Dataset excerpts section start

(** C31: certificates through OVH leave the zone as it was.  For a domain below
    the zone, whatever the ACME server and the API answer, by a request no other
    name of the zone gains its first TXT record or loses its last one (a zone is
    observed as which names have one); and when it ends with a certificate,
    and the API and the clock answered, no record of the challenge is left, also
    none an earlier failed request had left there. *)
Theorem certificate_through_ovh domain email (c : InstantAcmeClient (S := S)) log :
  let name := "_acme-challenge." +:+ domain in
  below_zone name ->
  exists r c' log',
    request_certificate_async parse_credentials serialize_credentials domain email c (provider log) =
      (r, (c', provider log')) /\
    (forall other, below_zone other -> other <> name ->
       has_sub (sub_domain zone other) (records log') = has_sub (sub_domain zone other) (records log)) /\
    (is_ok r = true -> (forall log, is_ok (clock log) = true) -> (forall log q, is_ok (run log q) = true) ->
       log' = log \/ forall id value, records log' !! id <> Some (sub_domain zone name, value)).
Proof.
  cbn zeta. intros Hn. set (name := "_acme-challenge." +:+ domain) in *.
  pose proof (request_certificate_zone parse_credentials serialize_credentials domain email c (provider log) Hn
    (ex_intro _ log eq_refl)) as H. cbv zeta in H. fold name in H.
  destruct (request_certificate_async _ _ domain email c (provider log)) as [r [c' p']].
  destruct H as [[[log' ->] Hother] Hcert]. exists r, c', log'. split; [done|]. split; [exact Hother|].
  intros Hok Hclock Hrun. destruct r as [cert|]; [|done]. destruct (Hcert cert eq_refl) as [_ H].
  destruct (below_zone_sub name Hzone Hn) as [_ Hplain]. destruct H as [H|H].
  - intros d [l ->]. by apply delete_txt_answers.
  - right. intros id value Ev. apply not_true_iff_false in H. apply H. apply has_sub_spec. by exists id, value.
  - left. by injection H.
Qed.
End zone.

(** ** The contract can be kept

    An API that replays its log: bodies and listings are codes of what they carry. *)

Definition demo_url : string := "https://eu.api.ovh.com/1.0/domain/zone/example.com".
Definition text_of {T} `{Countable T} (x : T) : string := bits_to_string (encode x).
Definition of_text {T} `{Countable T} (s : string) : option T := p ← bits_parse s; decode p.
Definition demo_json (sub value : string) : string := text_of (sub, value).
Definition demo_parse_ids (s : string) : result string (list N) := ok_or (of_text s) "expected a list".

Definition next_id (z : gmap N (string * string)) : N := foldr N.max 0%N (map_to_list z).*1 + 1.
Definition demo_apply (q : HttpRequest) (z : gmap N (string * string)) : gmap N (string * string) :=
  if String.eqb (hq_method q) "DELETE" then
    match strip_prefix (demo_url +:+ "/record/") (hq_uri q) ≫= parse_digits with
    | Some id => delete id z
    | None => z
    end
  else if String.eqb (hq_method q) "POST" && String.eqb (hq_uri q) (demo_url +:+ "/record") then
    match of_text (hq_body q) with Some r => <[next_id z := r]> z | None => z end
  else z.
Definition demo_event (z : gmap N (string * string)) (e : OvhEvent) : gmap N (string * string) :=
  match e with Sent q (Ok _) => demo_apply q z | _ => z end.
Definition demo_records (log : list OvhEvent) : gmap N (string * string) := fold_left demo_event log ∅.
Definition demo_run (log : list OvhEvent) (q : HttpRequest) : result string string :=
  match strip_prefix (demo_url +:+ "/record?fieldType=TXT&subDomain=") (hq_uri q) with
  | Some sub => Ok (text_of (omap (fun r : N * (string * string) => if String.eqb r.2.1 sub then Some r.1 else None)
                              (map_to_list (demo_records log))))
  | None => Ok "null"
  end.

Lemma of_text_of {T} `{Countable T} (x : T) : of_text (text_of x) = Some x.
Proof. unfold of_text, text_of. rewrite bits_parse_to_string. apply decode_encode. Qed.

Lemma next_id_fresh z : z !! next_id z = None.
Proof.
  destruct (z !! next_id z) as [r|] eqn:E; [|done]. exfalso.
  assert (forall l : list N, next_id z ∈ l -> (next_id z <= foldr N.max 0 l)%N) as Hmax.
  { induction l as [|k l IH]; [set_solver|]. intros [->|Hk]%elem_of_cons; cbn; [lia|]. specialize (IH Hk). lia. }
  pose proof (Hmax (map_to_list z).*1) as H. unfold next_id in H at 2.
  assert (next_id z ∈ (map_to_list z).*1) as Hin.
  { apply list_elem_of_fmap. exists (next_id z, r). split; [done|by apply elem_of_map_to_list]. }
  specialize (H Hin). unfold next_id in H. lia.
Qed.

Lemma demo_records_sent log q :
  demo_records (log ++ [Sent q (demo_run log q)]) = demo_apply q (demo_records log).
Proof.
  unfold demo_records at 1. rewrite fold_left_app. cbn. unfold demo_run. by destruct (strip_prefix _ _).
Qed.

#[local] Instance demo_api : OvhRecords demo_url demo_json demo_parse_ids demo_run.
Proof.
  refine {| or_records := demo_records |}.
  - intros log name output. unfold demo_records. by rewrite fold_left_app.
  - intros log secs. unfold demo_records. by rewrite fold_left_app.
  - intros log q sub value Hm Hu Hb. cbv zeta. left. rewrite demo_records_sent.
    exists (next_id (demo_records log)). split; [apply next_id_fresh|].
    unfold demo_apply. rewrite Hm, Hu, Hb. change (String.eqb "POST" "DELETE") with false.
    rewrite String.eqb_refl. cbn [andb]. rewrite String.eqb_refl. unfold demo_json. by rewrite of_text_of.
  - intros log q sub Hm Hu. cbv zeta. rewrite demo_records_sent. split; [unfold demo_apply; by rewrite Hm|].
    intros _ body Hbody. unfold demo_run in Hbody. rewrite Hu, app_assoc_str, strip_prefix_app in Hbody.
    injection Hbody as <-. eexists. split; [unfold demo_parse_ids; by rewrite of_text_of|].
    intros id. rewrite list_elem_of_omap. split.
    + intros ([i [s v]] & Hin & E). cbn in E. destruct (String.eqb_spec s sub) as [->|]; [|done].
      injection E as ->. exists v. by apply elem_of_map_to_list in Hin.
    + intros [v E]. exists (id, (sub, v)). split; [by apply elem_of_map_to_list|]. cbn. by rewrite String.eqb_refl.
  - intros log q id Hm Hu. cbv zeta. left. rewrite demo_records_sent. unfold demo_apply.
    rewrite Hm, Hu, app_assoc_str, strip_prefix_app. cbn [String.eqb mbind option_bind].
    by rewrite parse_digits_u_to_string.
  - intros log q Hm Hu. rewrite demo_records_sent. unfold demo_apply. rewrite Hm, Hu. reflexivity.
Defined.

(** A record of another name, and one a failed request left behind. *)
Definition stale_log : list OvhEvent :=
  [Sent (mkHttpRequest "POST" (demo_url +:+ "/record") [] (demo_json "_dmarc" "v=DMARC1")) (Ok "null");
   Sent (mkHttpRequest "POST" (demo_url +:+ "/record") [] (demo_json "_acme-challenge" "an old digest")) (Ok "null")].
Definition shown_host (log : list OvhEvent) (name : string) : result string string := Ok "digest of token".
Notation demo_issue := (@request_certificate_async _ _ _ _ _ demo_server Ok Ok OvhDnsProvider
  (ovh_dns demo_sha1 demo_json demo_parse_ids) "example.com" "ops@example.com" (demo_acme false)).
Notation demo_provider := (provider "ak" "as" "ck" "example.com" "https://eu.api.ovh.com/1.0"
  (fun _ => Ok 1800000000%N) demo_run shown_host).

Lemma certificate_through_ovh_witness :
  exists c' log', demo_issue (demo_provider stale_log) = (Ok (mkCert "CHAIN" "KEY"), (c', demo_provider log')) /\
    has_sub "_dmarc" (demo_records log') = true /\
    forall id value, demo_records log' !! id <> Some ("_acme-challenge", value).
Proof.
  destruct (@certificate_through_ovh demo_sha1 demo_json demo_parse_ids "ak" "as" "ck" "example.com"
    "https://eu.api.ovh.com/1.0" (fun _ => Ok 1800000000%N) demo_run shown_host demo_api ltac:(discriminate)
    DemoServer string string string string demo_server Ok Ok "example.com" "ops@example.com" (demo_acme false)
    stale_log) as (r & c' & log' & E & Hother & Hgone).
  - exists "_acme-challenge". repeat split; reflexivity.
  - change (demo_issue (demo_provider stale_log) = (r, (c', demo_provider log'))) in E.
    assert ((demo_issue (demo_provider stale_log)).1 = Ok (mkCert "CHAIN" "KEY")) as Er by (vm_compute; reflexivity).
    rewrite E in Er. cbn in Er. subst r. exists c', log'. split; [exact E|]. split.
    + assert (has_sub "_dmarc" (demo_records stale_log) = true) as Hs by (vm_compute; reflexivity).
      rewrite <- Hs. apply (Hother "_dmarc.example.com"); [|discriminate].
      exists "_dmarc". repeat split; reflexivity.
    + destruct (Hgone eq_refl (fun _ => eq_refl)) as [El|H]; [| |exact H].
      * intros log q. unfold demo_run. by destruct (strip_prefix _ _).
      * exfalso. assert (length (os_log (ov_outside (demo_issue (demo_provider stale_log)).2.2)) <> 2%nat) as Hl
          by (vm_compute; discriminate).
        rewrite E in Hl. cbn in Hl. by rewrite El in Hl.
Defined.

Dataset excerpts section end

▶ _Prompt_: Starting at the line that contains "intros _ body" and stopping after the line that contains "injection E as", write out every line exactly as it appears above, and no other line.

▶ _Solution for this exercise_:
    intros _ body Hbody. unfold demo_run in Hbody. rewrite Hu, app_assoc_str, strip_prefix_app in Hbody.
    injection Hbody as <-. eexists. split; [unfold demo_parse_ids; by rewrite of_text_of|].
    intros id. rewrite list_elem_of_omap. split.
    + intros ([i [s v]] & Hin & E). cbn in E. destruct (String.eqb_spec s sub) as [->|]; [|done].
      injection E as ->. exists v. by apply elem_of_map_to_list in Hin.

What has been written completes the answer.